Part of the appeal of this book is the humorous way that the protagonist shapes the beginning of the narrative. I think the lack of context in the beginning (it starts off with a series of log entries by Mark Watney, the astronaut stranded on Mars, and later fills in third person omniscient narrative) is actually a selling point to non-technical readers. The book doesn’t waste time filling in the blanks and gets straight to the problem of the book. We don’t even really get what went wrong with the mission that left Watney stranded until about midway through the book. It keeps the pace brisk, yet with enough hand-holding to keep the interest of a lay reader.

The book follows a formulaic narrative that could maybe get a little tiresome if it wasn’t for the humorous asides and everyman perspective we get from Watney. Something goes wrong, Watney panics. He comes up with a risky yet plausible plan. It mostly works, although a few things fail. He complains about 70s pop culture. Something else breaks, and we begin again. This general idea repeats about 4-5 times throughout the book, but somehow it isn’t as noticeable until you begin to describe the plot to someone else.

I have mixed feelings about the ending, but not because it wasn’t what I hoped for. Perhaps because it was incredibly predictable with no last minute twists, it didn’t have as much of an impact. It’s not a book that really sticks in your mind or that delivers a big punch.

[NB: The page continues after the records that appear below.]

(** * nestjs-cache-mediator: the cache-first coordinator

    A shallow embedding of [CacheFirstService] (cache-first.service.ts),
    [CacheFirstProcessor] (cache-first.processor.ts) and the [ICacheDriver]
    interface.  An [async] method is a tree of the calls it awaits: every
    [await] is a node whose continuation receives the settled promise, so
    that the same method can be run against an arbitrary collaborator
    (sequentially, one caller) or interleaved with other callers at its
    suspension points. *)

From Stdlib Require Import DecimalString.
From stdpp Require Import base strings list gmap pretty.
Definition is_inf (x : float64) : bool :=
  match x with S754_infinity _ => true | _ => false end.

(** Integer part, towards zero, of the magnitude [m * 2^e]. *)
Definition int_part (m : positive) (e : Z) : Z :=
  if 0 <=? e then Z.shiftl (Zpos m) e else Z.shiftr (Zpos m) (- e).

(** [int(x)]: truncation towards zero.  Outside the range of [int] the result
    is implementation specific; the value here is that of amd64. *)
Definition f_to_int (x : float64) : Z :=
  match x with
  | S754_zero _ => 0
  | S754_finite s m e =>
    let z := if s then - int_part m e else int_part m e in
    if in_i64b z then z else i64_min
  | S754_infinity _ | S754_nan => i64_min
  end.

(** [math.Round]: to the nearest integer, halves away from zero. *)
Definition f_round (x : float64) : float64 :=
  match x with
  | S754_finite s m e =>
    if 0 <=? e then x
    else
      let q := Z.shiftr (Zpos m + Z.shiftl 1 (- e - 1)) (- e) in
      binary_normalize prec emax (if s then - q else q) 0 s
  | _ => x
  end.

(** [math.Ceil]. *)
Definition f_ceil (x : float64) : float64 :=
  match x with
  | S754_finite s m e =>
    if 0 <=? e then x
    else
      let q := Z.shiftr (Zpos m) (- e) in
      let exact := Z.shiftl q (- e) =? Zpos m in
      if s then binary_normalize prec emax (- q) 0 true
      else binary_normalize prec emax (if exact then q else q + 1) 0 false
  | _ => x
  end.

(** ** Exactness of small integers *)

Lemma digits2_xO_iter (m : positive) (k : positive) :
  Zpos (digits2_pos (Pos.iter xO m k)) = Zpos (digits2_pos m) + Zpos k.
Proof.
  induction k as [|k IH] using Pos.peano_ind; simpl; [lia|].
  rewrite Pos.iter_succ. simpl. lia.
Qed.

Lemma iter_xO_shiftl (m k : positive) : Zpos (Pos.iter xO m k) = Zpos m * 2 ^ Zpos k.
Proof.
  induction k as [|k IH] using Pos.peano_ind; [simpl; lia|].
  rewrite Pos.iter_succ, Pos2Z.inj_succ, Z.pow_succ_r by lia.
  rewrite Pos2Z.inj_xO, IH. lia.
Qed.

Lemma digits2_pos_bounds (m : positive) :
  2 ^ (Zpos (digits2_pos m) - 1) <= Zpos m < 2 ^ Zpos (digits2_pos m).
Proof.
  induction m as [m IH|m IH|]; simpl digits2_pos; rewrite ?Pos2Z.inj_succ; [| |simpl; lia];
    replace (Z.succ (Zpos (digits2_pos m)) - 1) with (Z.succ (Zpos (digits2_pos m) - 1)) by lia;
    rewrite !Z.pow_succ_r by lia; lia.
Qed.

Lemma digits2_pos_le (m : positive) (d : Z) :
  0 <= d -> Zpos m < 2 ^ d -> Zpos (digits2_pos m) <= d.
Proof.
  intros Hd Hm. pose proof (digits2_pos_bounds m) as [H _].
  destruct (Z.le_gt_cases (Zpos (digits2_pos m)) d) as [|G]; [done|].
  assert (2 ^ d <= 2 ^ (Zpos (digits2_pos m) - 1)) by (apply Z.pow_le_mono_r; lia). lia.
Qed.
(** ASCII letters, and the two other runes whose case folds to an ASCII
    letter: the long s and the Kelvin sign. *)
Fixpoint fold_name (s : string) : string :=
  match s with
  | EmptyString => EmptyString
  | String a s1 =>
    match s1 with
    | String b s2 =>
      if (byte_of a =? 197) && (byte_of b =? 191) then String (chr 115) (fold_name s2) else
      match s2 with
      | String c s3 =>
        if (byte_of a =? 226) && (byte_of b =? 132) && (byte_of c =? 170)
        then String (chr 107) (fold_name s3)
        else String (lower a) (fold_name s1)
      | EmptyString => String (lower a) (fold_name s1)
      end
    | EmptyString => String (lower a) EmptyString
    end
  end.

Definition field_match (name key : string) : bool := String.eqb (fold_name key) (fold_name name).

(** Decodes the members that match a field into it, in the order of the text;
    a member of the wrong type is an error. *)
Fixpoint decode_field {A} (dec : A -> json -> option A) (name : string) (a : A)
    (l : list (string * json)) : option A :=
  match l with
  | [] => Some a
  | (k, v) :: l' =>
    if field_match name k then a' ← dec a v; decode_field dec name a' l'
    else decode_field dec name a l'
  end.

(** JSON texts for examples: single quotes stand for double quotes. *)
Fixpoint quoted (s : string) : string :=
  match s with
  | EmptyString => EmptyString
  | String c s' => String (if byte_of c =? 39 then chr 34 else c) (quoted s')
  end.
Definition addColumnIfMissing : list (string * string * string) :=
  [("load_tests", "script_content", "MEDIUMTEXT");
   ("load_tests", "config_content", "MEDIUMTEXT");
   ("load_tests", "payload_source_json", "MEDIUMTEXT");
   ("load_tests", "payload_content", "MEDIUMTEXT");
   ("load_tests", "executor", "VARCHAR(50) NOT NULL DEFAULT 'ramping-vus'");
   ("load_tests", "stages", "JSON");
   ("load_tests", "vus", "INT DEFAULT 0");
   ("load_tests", "duration", "VARCHAR(50) DEFAULT ''");
   ("load_tests", "rate", "INT DEFAULT 0");
   ("load_tests", "time_unit", "VARCHAR(10) DEFAULT '1s'");
   ("load_tests", "pre_allocated_vus", "INT DEFAULT 0");
   ("load_tests", "max_vus", "INT DEFAULT 0");
   ("load_tests", "sleep_seconds", "DOUBLE DEFAULT 0.5");
   ("load_tests", "http_method", "VARCHAR(16) NOT NULL DEFAULT 'GET'");
   ("load_tests", "content_type", "VARCHAR(255) NOT NULL DEFAULT 'application/json'");
   ("load_tests", "auth_enabled", "BOOLEAN NOT NULL DEFAULT FALSE");
   ("load_tests", "auth_mode", "VARCHAR(64) DEFAULT ''");
   ("load_tests", "auth_token_url", "TEXT");
   ("load_tests", "auth_client_id", "VARCHAR(255) DEFAULT ''");
   ("load_tests", "auth_client_auth_method", "VARCHAR(32) NOT NULL DEFAULT 'basic'");
   ("load_tests", "auth_refresh_skew_seconds", "INT NOT NULL DEFAULT 30");
   ("load_tests", "auth_secret_source", "VARCHAR(32) DEFAULT ''");
   ("load_tests", "auth_secret_configured", "BOOLEAN NOT NULL DEFAULT FALSE");
   ("test_templates", "http_method", "VARCHAR(16) NOT NULL DEFAULT 'GET'");
   ("test_templates", "content_type", "VARCHAR(255) NOT NULL DEFAULT 'application/json'");
   ("test_templates", "payload_json", "MEDIUMTEXT");
   ("test_templates", "payload_target_kib", "INT NOT NULL DEFAULT 0");
   ("test_templates", "auth_enabled", "BOOLEAN NOT NULL DEFAULT FALSE");
   ("test_templates", "auth_mode", "VARCHAR(64) DEFAULT ''");
   ("test_templates", "auth_token_url", "TEXT");
   ("test_templates", "auth_client_id", "VARCHAR(255) DEFAULT ''");
   ("test_templates", "auth_client_secret_encrypted", "MEDIUMTEXT");
   ("test_templates", "auth_client_auth_method", "VARCHAR(32) NOT NULL DEFAULT 'basic'");
   ("test_templates", "auth_refresh_skew_seconds", "INT NOT NULL DEFAULT 30");
   ("test_templates", "auth_secret_source", "VARCHAR(32) DEFAULT ''");
   ("test_templates", "auth_secret_configured", "BOOLEAN NOT NULL DEFAULT FALSE");
   ("test_templates", "is_system", "BOOLEAN NOT NULL DEFAULT FALSE");
   ("scheduled_tests", "http_method", "VARCHAR(16) NOT NULL DEFAULT 'GET'");
   ("scheduled_tests", "content_type", "VARCHAR(255) NOT NULL DEFAULT 'application/json'");
   ("scheduled_tests", "payload_json", "MEDIUMTEXT");
   ("scheduled_tests", "payload_target_kib", "INT NOT NULL DEFAULT 0");
   ("scheduled_tests", "auth_enabled", "BOOLEAN NOT NULL DEFAULT FALSE");
   ("scheduled_tests", "auth_mode", "VARCHAR(64) DEFAULT ''");
   ("scheduled_tests", "auth_token_url", "TEXT");
   ("scheduled_tests", "auth_client_id", "VARCHAR(255) DEFAULT ''");
   ("scheduled_tests", "auth_client_secret_encrypted", "MEDIUMTEXT");
   ("scheduled_tests", "auth_client_auth_method", "VARCHAR(32) NOT NULL DEFAULT 'basic'");
   ("scheduled_tests", "auth_refresh_skew_seconds", "INT NOT NULL DEFAULT 30");
   ("scheduled_tests", "auth_secret_source", "VARCHAR(32) DEFAULT ''");
   ("scheduled_tests", "auth_secret_configured", "BOOLEAN NOT NULL DEFAULT FALSE");
   ("scheduled_tests", "skipped_occurrences", "JSON DEFAULT NULL");
   ("users", "must_change_password", "BOOLEAN NOT NULL DEFAULT FALSE")].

This isn’t a bad thing, per se, but it doesn’t have a WOW factor.

One thing that this book does incredibly well is have a diverse group of characters who have believable motivations and personalities. There was an overwhelming amount of white guys, but that is unfortunately pretty reflective of space exploration in general. Watney’s main contact at NASA is someone of Indian heritage named Venkat Kapoor, there are several Asians both on NASA’s team and in China (duh), where some of the story takes place. Apparently the character of Mindy Park is Korean, which I couldn’t tell from reading, but that’s also pretty cool. There’s also a German crewmember on the Ares 3 mission.

I’m planning to see the movie and maybe get some more context and visual help on some of the more sciencey things, and see how it compares to the picture in my head of the story. For a book like this, I felt like maybe what I was imagining was pretty far off the mark since I don’t have any love for space, and therefore, very little context over what elements of the story of purely fiction or what is science.

This book fulfills no requirements for the challenge.